(Data extracted from a collection)
▬▬▬▬▬▬
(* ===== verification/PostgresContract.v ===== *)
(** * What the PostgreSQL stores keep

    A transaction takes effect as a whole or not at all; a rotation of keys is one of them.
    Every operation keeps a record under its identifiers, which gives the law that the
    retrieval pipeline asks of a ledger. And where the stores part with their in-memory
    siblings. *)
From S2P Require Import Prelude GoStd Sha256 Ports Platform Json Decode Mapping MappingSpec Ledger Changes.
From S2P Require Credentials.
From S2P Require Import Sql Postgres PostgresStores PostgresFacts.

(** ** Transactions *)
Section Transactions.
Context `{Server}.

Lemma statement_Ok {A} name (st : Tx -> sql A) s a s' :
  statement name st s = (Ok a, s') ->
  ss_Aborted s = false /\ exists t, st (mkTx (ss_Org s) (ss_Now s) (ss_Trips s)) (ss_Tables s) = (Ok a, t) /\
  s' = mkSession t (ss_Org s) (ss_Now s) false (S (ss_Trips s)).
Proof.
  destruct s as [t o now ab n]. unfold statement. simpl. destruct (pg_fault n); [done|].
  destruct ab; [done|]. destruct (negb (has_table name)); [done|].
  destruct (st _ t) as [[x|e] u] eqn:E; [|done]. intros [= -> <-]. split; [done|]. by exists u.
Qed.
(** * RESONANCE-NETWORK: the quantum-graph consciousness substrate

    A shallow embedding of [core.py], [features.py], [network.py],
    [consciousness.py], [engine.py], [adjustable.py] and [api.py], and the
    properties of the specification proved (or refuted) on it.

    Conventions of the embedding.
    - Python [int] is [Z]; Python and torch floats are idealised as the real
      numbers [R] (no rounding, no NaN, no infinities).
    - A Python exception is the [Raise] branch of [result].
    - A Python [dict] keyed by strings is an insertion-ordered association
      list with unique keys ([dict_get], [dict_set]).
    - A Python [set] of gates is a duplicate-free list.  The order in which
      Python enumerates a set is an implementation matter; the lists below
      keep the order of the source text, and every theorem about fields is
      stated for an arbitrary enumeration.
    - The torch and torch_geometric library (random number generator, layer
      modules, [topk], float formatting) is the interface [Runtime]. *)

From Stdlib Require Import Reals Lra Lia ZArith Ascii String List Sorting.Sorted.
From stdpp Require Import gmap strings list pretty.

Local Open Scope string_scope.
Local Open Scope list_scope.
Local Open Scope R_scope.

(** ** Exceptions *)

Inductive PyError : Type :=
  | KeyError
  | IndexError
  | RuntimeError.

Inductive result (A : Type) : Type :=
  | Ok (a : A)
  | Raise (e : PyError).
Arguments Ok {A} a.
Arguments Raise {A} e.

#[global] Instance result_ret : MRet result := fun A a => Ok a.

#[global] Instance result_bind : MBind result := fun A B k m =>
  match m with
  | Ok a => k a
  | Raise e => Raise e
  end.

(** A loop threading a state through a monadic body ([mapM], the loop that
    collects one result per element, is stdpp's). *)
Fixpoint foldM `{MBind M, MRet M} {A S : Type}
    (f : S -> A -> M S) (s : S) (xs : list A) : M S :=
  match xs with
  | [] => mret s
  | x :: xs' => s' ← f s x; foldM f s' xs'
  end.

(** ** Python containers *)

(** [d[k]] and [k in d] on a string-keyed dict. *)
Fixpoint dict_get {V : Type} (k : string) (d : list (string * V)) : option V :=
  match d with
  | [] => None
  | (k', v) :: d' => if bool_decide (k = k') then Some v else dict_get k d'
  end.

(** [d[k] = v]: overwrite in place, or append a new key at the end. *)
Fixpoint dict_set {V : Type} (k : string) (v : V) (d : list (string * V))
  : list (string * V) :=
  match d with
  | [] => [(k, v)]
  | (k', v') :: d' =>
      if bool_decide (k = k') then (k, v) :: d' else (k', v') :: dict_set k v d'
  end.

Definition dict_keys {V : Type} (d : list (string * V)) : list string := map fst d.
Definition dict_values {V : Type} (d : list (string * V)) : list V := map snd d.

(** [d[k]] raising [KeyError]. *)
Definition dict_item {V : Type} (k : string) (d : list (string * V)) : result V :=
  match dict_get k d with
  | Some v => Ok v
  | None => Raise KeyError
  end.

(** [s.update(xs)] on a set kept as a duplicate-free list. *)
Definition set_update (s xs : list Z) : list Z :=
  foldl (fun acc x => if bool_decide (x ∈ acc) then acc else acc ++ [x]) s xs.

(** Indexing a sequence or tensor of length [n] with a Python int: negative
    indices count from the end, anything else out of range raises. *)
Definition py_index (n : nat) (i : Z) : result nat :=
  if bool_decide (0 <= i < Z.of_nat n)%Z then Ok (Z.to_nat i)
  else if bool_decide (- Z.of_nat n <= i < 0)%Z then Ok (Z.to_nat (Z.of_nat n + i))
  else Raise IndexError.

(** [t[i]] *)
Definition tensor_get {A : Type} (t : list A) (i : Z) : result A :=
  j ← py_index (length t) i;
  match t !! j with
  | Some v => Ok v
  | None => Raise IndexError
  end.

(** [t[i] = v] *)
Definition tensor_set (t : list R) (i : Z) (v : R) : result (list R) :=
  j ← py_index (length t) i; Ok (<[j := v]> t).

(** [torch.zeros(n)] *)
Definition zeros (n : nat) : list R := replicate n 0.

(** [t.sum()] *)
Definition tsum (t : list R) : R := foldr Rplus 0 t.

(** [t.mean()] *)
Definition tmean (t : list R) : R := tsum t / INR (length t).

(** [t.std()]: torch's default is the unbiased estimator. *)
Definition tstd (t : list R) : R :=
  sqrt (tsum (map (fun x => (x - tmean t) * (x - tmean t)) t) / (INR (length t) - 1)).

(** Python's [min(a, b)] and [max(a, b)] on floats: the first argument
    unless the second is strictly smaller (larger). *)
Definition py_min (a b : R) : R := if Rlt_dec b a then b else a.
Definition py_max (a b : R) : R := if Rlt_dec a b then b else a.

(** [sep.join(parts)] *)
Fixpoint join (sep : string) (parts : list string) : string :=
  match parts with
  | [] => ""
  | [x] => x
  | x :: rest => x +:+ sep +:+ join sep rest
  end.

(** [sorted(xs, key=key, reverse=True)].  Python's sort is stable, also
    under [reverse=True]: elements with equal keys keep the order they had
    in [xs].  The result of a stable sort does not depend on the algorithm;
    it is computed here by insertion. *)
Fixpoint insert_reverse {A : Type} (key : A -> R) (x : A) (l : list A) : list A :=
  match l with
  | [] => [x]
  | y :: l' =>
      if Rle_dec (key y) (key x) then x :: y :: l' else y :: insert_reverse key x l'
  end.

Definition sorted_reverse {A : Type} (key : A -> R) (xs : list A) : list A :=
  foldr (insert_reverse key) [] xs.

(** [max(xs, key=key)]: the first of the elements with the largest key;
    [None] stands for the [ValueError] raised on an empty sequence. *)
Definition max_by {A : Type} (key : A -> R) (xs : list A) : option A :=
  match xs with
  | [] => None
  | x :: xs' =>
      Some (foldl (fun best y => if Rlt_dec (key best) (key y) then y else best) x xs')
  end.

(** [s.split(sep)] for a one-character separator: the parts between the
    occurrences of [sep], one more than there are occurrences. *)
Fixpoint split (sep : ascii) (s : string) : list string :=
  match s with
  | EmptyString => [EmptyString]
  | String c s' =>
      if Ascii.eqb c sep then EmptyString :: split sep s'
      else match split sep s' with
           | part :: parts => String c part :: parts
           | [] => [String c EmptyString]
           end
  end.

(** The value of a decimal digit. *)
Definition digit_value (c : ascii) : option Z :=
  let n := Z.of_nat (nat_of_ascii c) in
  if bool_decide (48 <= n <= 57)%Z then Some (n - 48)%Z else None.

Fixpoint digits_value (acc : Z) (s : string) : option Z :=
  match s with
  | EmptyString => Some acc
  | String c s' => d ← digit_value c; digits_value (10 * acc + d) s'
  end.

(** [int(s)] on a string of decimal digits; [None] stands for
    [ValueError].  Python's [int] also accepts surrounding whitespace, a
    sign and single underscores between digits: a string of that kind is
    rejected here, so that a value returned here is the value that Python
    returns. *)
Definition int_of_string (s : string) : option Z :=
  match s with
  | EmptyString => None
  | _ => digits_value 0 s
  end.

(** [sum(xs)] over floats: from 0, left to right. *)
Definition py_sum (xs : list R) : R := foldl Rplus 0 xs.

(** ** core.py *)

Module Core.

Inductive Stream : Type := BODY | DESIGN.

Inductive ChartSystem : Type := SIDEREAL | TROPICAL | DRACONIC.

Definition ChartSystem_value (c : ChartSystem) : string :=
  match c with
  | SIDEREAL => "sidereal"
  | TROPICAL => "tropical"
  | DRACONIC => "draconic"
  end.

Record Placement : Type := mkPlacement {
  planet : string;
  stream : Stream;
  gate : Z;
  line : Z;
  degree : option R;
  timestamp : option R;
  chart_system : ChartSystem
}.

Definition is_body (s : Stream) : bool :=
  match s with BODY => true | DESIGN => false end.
▬▬▬▬▬▬
▶ WHAT THE TASK ASKS
What you return should be exactly the lines above, starting at the one with "foldr (insert_reverse key) [] xs." and ending at the one with "EmptyString => Some acc", and nothing else.

▶ RESULT OF THE TASK
  foldr (insert_reverse key) [] xs.

(** [max(xs, key=key)]: the first of the elements with the largest key;
    [None] stands for the [ValueError] raised on an empty sequence. *)
Definition max_by {A : Type} (key : A -> R) (xs : list A) : option A :=
  match xs with
  | [] => None
  | x :: xs' =>
      Some (foldl (fun best y => if Rlt_dec (key best) (key y) then y else best) x xs')
  end.

(** [s.split(sep)] for a one-character separator: the parts between the
    occurrences of [sep], one more than there are occurrences. *)
Fixpoint split (sep : ascii) (s : string) : list string :=
  match s with
  | EmptyString => [EmptyString]
  | String c s' =>
      if Ascii.eqb c sep then EmptyString :: split sep s'
      else match split sep s' with
           | part :: parts => String c part :: parts
           | [] => [String c EmptyString]
           end
  end.

(** The value of a decimal digit. *)
Definition digit_value (c : ascii) : option Z :=
  let n := Z.of_nat (nat_of_ascii c) in
  if bool_decide (48 <= n <= 57)%Z then Some (n - 48)%Z else None.

Fixpoint digits_value (acc : Z) (s : string) : option Z :=
  match s with
  | EmptyString => Some acc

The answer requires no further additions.